Matching what's needed with what's possible.

Imaging technology to spot early tooth decay

Imaging technology to spot early tooth decay

Nobody likes visiting the dentist but in a project led by Durham University, with dentists from Kings College London, novel methods of imaging early dental disease using light are being developed. The method utilises components more normally found in a CD player and webcam to record X-ray like images through the tooth using only near infrared light.

Early dental disease results in the enamel rods, which make up the hard external structure of the tooth, being damaged below the surface. This affects the way that near infrared light travels through the tooth. Crucially at this stage of the disease the process can be reversed through the application of local fluoride varnishes and good dental hygiene and the resulting structure is normally stronger than the original tooth, potentially removing the need for a ‘drill and fill’ treatment.

Until the new method of imaging such early problems were very hard to detect appearing as a white spot on a white background and the new instrument enables such lesions to be seen more clearly at this early stage.

A prototype instrument has been used in an initial clinical assessment and advanced prototype is currently being built for a second stage trial. Meanwhile in the lab the patented technology is being advanced for higher resolution and to provide more clinical information to the dentist.

The instrument has a role in both disease detection and diagnosis, monitoring treatment and also for improving orthodontic and endo-dontic treatments. As the risk of ionizing radiation, even at low doses, is fully understood an instrument which replaces dental X-rays, in addition to detecting early problems not seen by X-rays is clearly important.

Discussions are underway to commercialise the instrument with the goal of reducing the stress of trips to the dentist.

Interesting fact:

The enamel which makes up the outer surface of a tooth consists for rod of mineral which guide light, when health, exactly likely an optical fibre which carries most ground based telecommunications information. One can also simulate a tooth in a jaw using an extracted tooth and a meat chop as this has the correct mixture of bone, fat and tissue!
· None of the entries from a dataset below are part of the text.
Definition asActivityType (v : JsValue) : option ActivityType :=
  match v with
  | JStr s =>
      if String.eqb s "Comment" then Some Comment
      else if String.eqb s "Reply" then Some Reply
      else if String.eqb s "Reaction" then Some Reaction
      else None
  | _ => None
  end.

Definition activityTypeName (t : ActivityType) : string :=
  match t with
  | Comment => "Comment"
  | Reply => "Reply"
  | Reaction => "Reaction"
  end.

(** ** The world a handler runs in: store, trace of store calls, clock *)

Inductive StoreCall :=
| CallGet (key : string)
| CallSave (doc : StudentProgress).

Record World := mkWorld {
  db : gmap string StudentProgress;
  trace : list StoreCall;
  (** [faulty n] tells whether the [n]-th call of the store throws. *)
  faulty : nat → bool;
  (** [instants n] is what the [n]-th reading of the clock returns. *)
  instants : nat → string;
  readings : nat
}.

Inductive Thrown := StoreError | TypeMismatch.

Inductive Outcome (A : Type) :=
| Returned (a : A)
| Threw (e : Thrown).
Arguments Returned {A} a.
Arguments Threw {A} e.

Definition M (A : Type) : Type := World → Outcome A * World.

Definition ret {A} (a : A) : M A := fun w => (Returned a, w).

Definition bind {A B} (m : M A) (k : A → M B) : M B :=
  fun w =>
    match m w with
    | (Returned a, w') => k a w'
    | (Threw e, w') => (Threw e, w')
    end.

Definition throw {A} (e : Thrown) : M A := fun w => (Threw e, w).

(** [try { body } catch (error) { handler }] *)
Definition try_catch {A} (body : M A) (handler : Thrown → M A) : M A :=
  fun w =>
    match body w with
    | (Returned a, w') => (Returned a, w')
    | (Threw e, w') => handler e w'
    end.

Notation "'let*' x ':=' m 'in' k" := (bind m (fun x => k))
  (at level 10, x name, m at level 100, k at level 200).

Definition logCall (c : StoreCall) (w : World) : World :=
  mkWorld (db w) (trace w ++ [c]) (faulty w) (instants w) (readings w).

(** [await StudentProgress.get({ userId })] *)
Definition store_get (key : string) : M (option StudentProgress) :=
  fun w =>
    let w' := logCall (CallGet key) w in
    if faulty w (length (trace w)) then (Threw StoreError, w')
    else (Returned (db w !! key), w').

(** [await progress.save()]: the whole record is written under its key. *)
Definition store_save (doc : StudentProgress) : M unit :=
  fun w =>
    let w' := logCall (CallSave doc) w in
    if faulty w (length (trace w)) then (Threw StoreError, w')
    else (Returned tt,
          mkWorld (<[userId doc := doc]> (db w')) (trace w') (faulty w')
                  (instants w') (readings w')).

(** [new Date().toISOString()] *)
Definition currentInstant : M string :=
  fun w =>
    (Returned (instants w (readings w)),
     mkWorld (db w) (trace w) (faulty w) (instants w) (S (readings w))).

(** Storing a value that the schema does not admit. *)
Definition typed {A} (o : option A) : M A :=
  match o with
  | Some a => ret a
  | None => throw TypeMismatch
  end.

(** ** Statistics aggregator *)

(** *** [Array.prototype.sort] with a comparator

    The sort is stable, and a comparator result that is [NaN] (here [None])
    counts as [+0].  For a consistent comparator, stability fixes the result
    whatever the algorithm ([Array_sort_stable] below characterises it), so a
    stable insertion sort stands for the engine's.  For a comparator that is
    not consistent, as when some of its results are [NaN], the language
    leaves the order to the implementation, and the merge sort of an engine
    need not agree with the insertion sort here; no theorem below relies on
    the order that the model gives there. *)

Section Array_sort.
Context {A : Type} (comparefn : A → A → option Z).

Definition sortCompare (a b : A) : Z := default 0%Z (comparefn a b).

Fixpoint insertSorted (x : A) (l : list A) : list A :=
  match l with
  | [] => [x]
  | y :: l' =>
      if (sortCompare x y <=? 0)%Z then x :: l else y :: insertSorted x l'
  end.

Fixpoint Array_sort (l : list A) : list A :=
  match l with
  | [] => []
  | x :: l' => insertSorted x (Array_sort l')
  end.
End Array_sort.
(** An error of [agent.run] without a retry keyword is answered with
    status 400 after one attempt. *)
Lemma chat_permanent_error (agent_run : op MetatronAgent.run_result)
  (ws now : string) (w w1 : world) (e : exc) :
  agent_run w = (Raise e, w1) ->
  PyStr.any_in Chat.chat_keywords (PyStr.lower (str e)) = false ->
  Chat.chat_with_orchestrator Chat.agent_created agent_run ws now w
  = (Chat.HTTPException 400
       (Chat.user_message
          (Chat.create_error_response
             (Exc NonRetryableError ("Permanent error: " +:+ str e)) "chat_processing")),
     w1).
Proof.
  intros Hrun Hkey. unfold Chat.chat_with_orchestrator, Routes.retry_with_backoff.
  change (py_range (2 + 1)) with [0; 1; 2].
  cbn [Routes.retry_loop Chat.run_chat_with_retry Chat.agent_created].
  by rewrite Hrun, Hkey.
Qed.




(** C4. A stream is claimed to end with exactly one complete chunk.  The
    stream of a session whose agent returns holds two status chunks and
    a response chunk, and no chunk of type "complete". *)
Lemma stream_has_no_complete_chunk :
  let out := MetatronAgent.AgentRunResult MetatronAgent.rate_limit_output in
  let events := fst (Chat.generate_stream (call (fun _ => Return out)) "now" world0) in
  map Chat.chunk_type (Chat.chunks events) = ["status"; "status"; "response"] /\
  Spec.count_type "complete" (Chat.chunks events) = 0%nat.
Proof. split; vm_compute; reflexivity. Qed.
(** [captureFace()], run to completion.  [studentIdInput] and
    [studentNameInput] are the values of the two fields, [choice] and
    [confirmed] the answers to the dialogs, [detection] the descriptor of the
    face detected, [None] without a face, [imageData] the image captured.
    The [action] chosen in the dialog is a [const] of the first
    [if (existingFace)] block; the [action] read in the second one is looked
    up in the global scope: [action_global] is the value found there, [None]
    when no global of that name exists. *)
Definition captureFace (now : Z) (studentIdInput studentNameInput : string)
    (choice : option string) (confirmed : bool)
    (detection : option (list num)) (imageData : string)
    (action_global : option jsval) (s : t) : captured :=
  let studentId := trim studentIdInput in
  let studentName := trim studentNameInput in
  if String.eqb studentId EmptyString || String.eqb studentName EmptyString then
    Captured (showToast "Please enter both Student ID and Name" "warning" s)
  else
    let dept := Config.selectedDepartment (mainSystemConfig s) in
    let course := Config.selectedCourse (mainSystemConfig s) in
    let academicYear := Config.selectedAcademicYear (mainSystemConfig s) in
    let division := Config.selectedDivision (mainSystemConfig s) in
    if negb (truthy dept) || negb (truthy course) ||
       negb (truthy academicYear) || negb (truthy division)
    then
      Captured (showToast "⚠️ Please select Department, Course, Academic Year, and Division in the main system first!" "warning" s)
    else
      match storage_getFace studentId s with
      | Throw e => CaptureFailed s (Thrown e)
      | Ok existingFace =>
          let cancelled :=
            match existingFace with
            | Some _ => String.eqb (showFaceExistsDialog choice confirmed) "cancel"
            | None => false
            end in
          if cancelled then Captured (showToast "Registration cancelled" "info" s)
          else
            match detection with
            | None =>
                Captured (showToast "No face detected. Please face the camera."
                                    "warning" s)
            | Some descriptor =>
                let who := studentName +:+ " (" +:+ studentId +:+ ")" in
                match existingFace with
                | Some _ =>
                    match action_global with
                    | None => CaptureFailed s (ReferenceError "action")
                    | Some action =>
                        if strict_eq action (JStr "replace") then
                          match storage_saveFace now studentId studentName
                                  descriptor imageData s with
                          | Resolved s =>
                              capture_refresh
                                (showToast ("✓ Face replaced for " +:+ who)
                                           "success" s)
                          | Rejected e => CaptureFailed s (Thrown e)
                          | Unsettled => CaptureSuspended s
                          end
                        else if strict_eq action (JStr "add") then
                          match storage_addFaceToExisting now studentId
                                  studentName descriptor imageData s with
                          | (Resolved s, _) =>
                              capture_refresh
                                (showToast ("✓ Face added to existing record for "
                                            +:+ who) "success" s)
                          | (Rejected e, s) => CaptureFailed s (Thrown e)
                          | (Unsettled, s) => CaptureSuspended s
                          end
                        else Captured s
                    end
                | None =>
                    match storage_saveFace now studentId studentName
                            descriptor imageData s with
                    | Resolved s =>
                        capture_refresh
                          (showToast ("✓ Face registered for " +:+ who)
                                     "success" s)
                    | Rejected e => CaptureFailed s (Thrown e)
                    | Unsettled => CaptureSuspended s
                    end
                end
            end
      end.
(** * SuiteSpot RAG stack: build pipeline, diagnostics and query-time fusion

    A shallow embedding of [comprehensive_rag.py], [mcp_rag_server.py] and
    [rag_sentinel.py].  The LlamaIndex and provider calls that the Python
    code delegates to are the fields of the class [Library]; what the
    repository's own code does around them (sanitising, the storage-directory
    test, the try/except around the knowledge-graph load, the batching loop
    with its checkpoint saves, the environment checks, the scheduling of
    rebuilds on the event loop) is transcribed as written.  Fusion, reranking
    and the incremental refresh, which the repository leaves to the library
    altogether, are modelled from the specification in the modules [Fusion],
    [Rerank] and [Refresh]. *)

From Stdlib Require Import List Bool Arith Lia NArith QArith Lqa String.
From stdpp Require Import base option list gmap strings pretty sorting.

Local Open Scope string_scope.
Local Open Scope list_scope.
Local Open Scope nat_scope.

(** ** Data model *)

(** A Python [str] holding document text: a sequence of Unicode code points. *)
Abbreviation pystr := (list N).

(** [llama_index.core.Document(text=..., metadata=...)]: the two fields the
    sanitising loop passes to the constructor. *)
Record Document := mkDocument {
  text : pystr;
  metadata : list (string * string)
}.

(** A chunk produced by [MarkdownNodeParser]. *)
Record Node := mkNode {
  node_id : string;
  node_text : pystr
}.

(** A fact extracted by the knowledge-graph LLM from one node. *)
Record Triplet := mkTriplet {
  subject : string;
  predicate : string;
  object_ : string;
  source_node : string
}.

Record VectorIndex := mkVectorIndex { vi_nodes : list Node }.

Record KGIndex := mkKGIndex {
  kg_nodes : list Node;
  kg_triplets : list Triplet
}.

(** What [STORAGE_DIR] holds: the index store entries ["vector"] and ["kg"]. *)
Record Storage := mkStorage {
  st_vector : option VectorIndex;
  st_kg : option KGIndex
}.

(** [None]: [os.path.exists(STORAGE_DIR)] is false. *)
Abbreviation Disk := (option Storage).

(** Externally visible effects of one run, oldest first. *)
Inductive event :=
| MakeDirs
| Embed (n : Node)
| Extract (n : Node)
| Persist (s : Storage)
| CheckpointSaved (c : nat).
Lemma generation_thread_full_elem (chunk_size : nat) (file_name : string)
    (file : bytes) (e : envelope) :
  e ∈ generation_thread chunk_size file_name file None ↔
  ∃ (i : nat) chunk,
    get_file_chunks chunk_size file !! i = Some chunk
    ∧ e = Envelope (1 + Z.of_nat i)
            (ceil_div (Z.of_nat (length file)) (Z.of_nat chunk_size))
            file_name (b64encode chunk).
Proof.
  unfold generation_thread. split.
  - apply broadcast_elem.
  - intros (i & chunk & Hi & ->).
    apply list_elem_of_lookup. exists i.
    by rewrite broadcast_all_lookup, Hi.
Qed.

(** C8. For every source file and positive chunk size, the parts rendered in
    full mode are numbered 1..totalParts with totalParts the ceiling of
    fileSize / chunkSize; every part's payload decodes to exactly chunkSize
    bytes, except possibly the last, which has fileSize mod chunkSize bytes
    (chunkSize when the size divides evenly).  A 10000-byte file with
    chunkSize 2048 gives totalParts 5 and a last payload of 1808 bytes. *)
Theorem total_parts_and_payload_lengths (chunk_size : nat) (file_name : string)
    (file : bytes) :
  (0 < chunk_size)%nat →
  let size := Z.of_nat (length file) in
  let total := ceil_div size (Z.of_nat chunk_size) in
  let envelopes := generation_thread chunk_size file_name file None in
  ((total - 1) * Z.of_nat chunk_size < size ≤ total * Z.of_nat chunk_size)
  ∧ env_p <$> envelopes = seqZ 1 total
  ∧ (∀ e, e ∈ envelopes →
       env_t e = total
       ∧ ∃ payload,
           b64decode (env_d e) = Some payload
           ∧ (env_p e < total → length payload = chunk_size)
           ∧ (env_p e = total →
              Z.of_nat (length payload) =
              if decide (size mod Z.of_nat chunk_size = 0)
              then Z.of_nat chunk_size
              else size mod Z.of_nat chunk_size))
  ∧ (chunk_size = 2048%nat → size = 10000 →
     total = 5
     ∧ ∀ e, e ∈ envelopes → env_p e = 5 →
         ∃ payload, b64decode (env_d e) = Some payload
                    ∧ length payload = 1808%nat).
Proof.
  intros Hcs size total envelopes.
  assert (Hceil : (total - 1) * Z.of_nat chunk_size < size
                  ≤ total * Z.of_nat chunk_size)
    by (by apply ceil_div_spec; [lia|]).
  assert (Hparts : ∀ e, e ∈ envelopes →
       env_t e = total
       ∧ ∃ payload,
           b64decode (env_d e) = Some payload
           ∧ (env_p e < total → length payload = chunk_size)
           ∧ (env_p e = total →
              Z.of_nat (length payload) =
              if decide (size mod Z.of_nat chunk_size = 0)
              then Z.of_nat chunk_size
              else size mod Z.of_nat chunk_size)).
  { intros e (i & chunk & Hi & ->)%generation_thread_full_elem.
    split; [done|]. exists chunk. simpl.
    split; [apply b64decode_b64encode|].
    by apply get_file_chunks_part_length. }
  split; [done|]. split; [|split; [done|]].
  - unfold envelopes, generation_thread.
    rewrite broadcast_parts, get_file_chunks_length by done.
    apply filter_all, Forall_forall. intros; apply skipped_None.
  - intros -> Hsize.
    assert (Ht : total = 5).
    { apply ceil_div_spec; [lia|]. fold size. lia. }
    split; [done|]. intros e He Hp.
    destruct (Hparts e He) as (_ & payload & Hdec & _ & Hlast).
    exists payload. split; [done|].
    specialize (Hlast ltac:(lia)). rewrite Hsize in Hlast.
    change (10000 mod Z.of_nat 2048) with 1808 in Hlast.
    rewrite decide_False in Hlast by done. lia.
Qed.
“By understanding how light travels through the enamel in a tooth and being aware of the components present it certain high volume consumer goods it is possible to design clinical diagnostic instruments to fulfill a real patient and clinician need. The ability of the tooth to remineralise itself has been known for many years but the method of detecting such early problems has not been available so treatments were only possible when the problem was in a more advanced stage.”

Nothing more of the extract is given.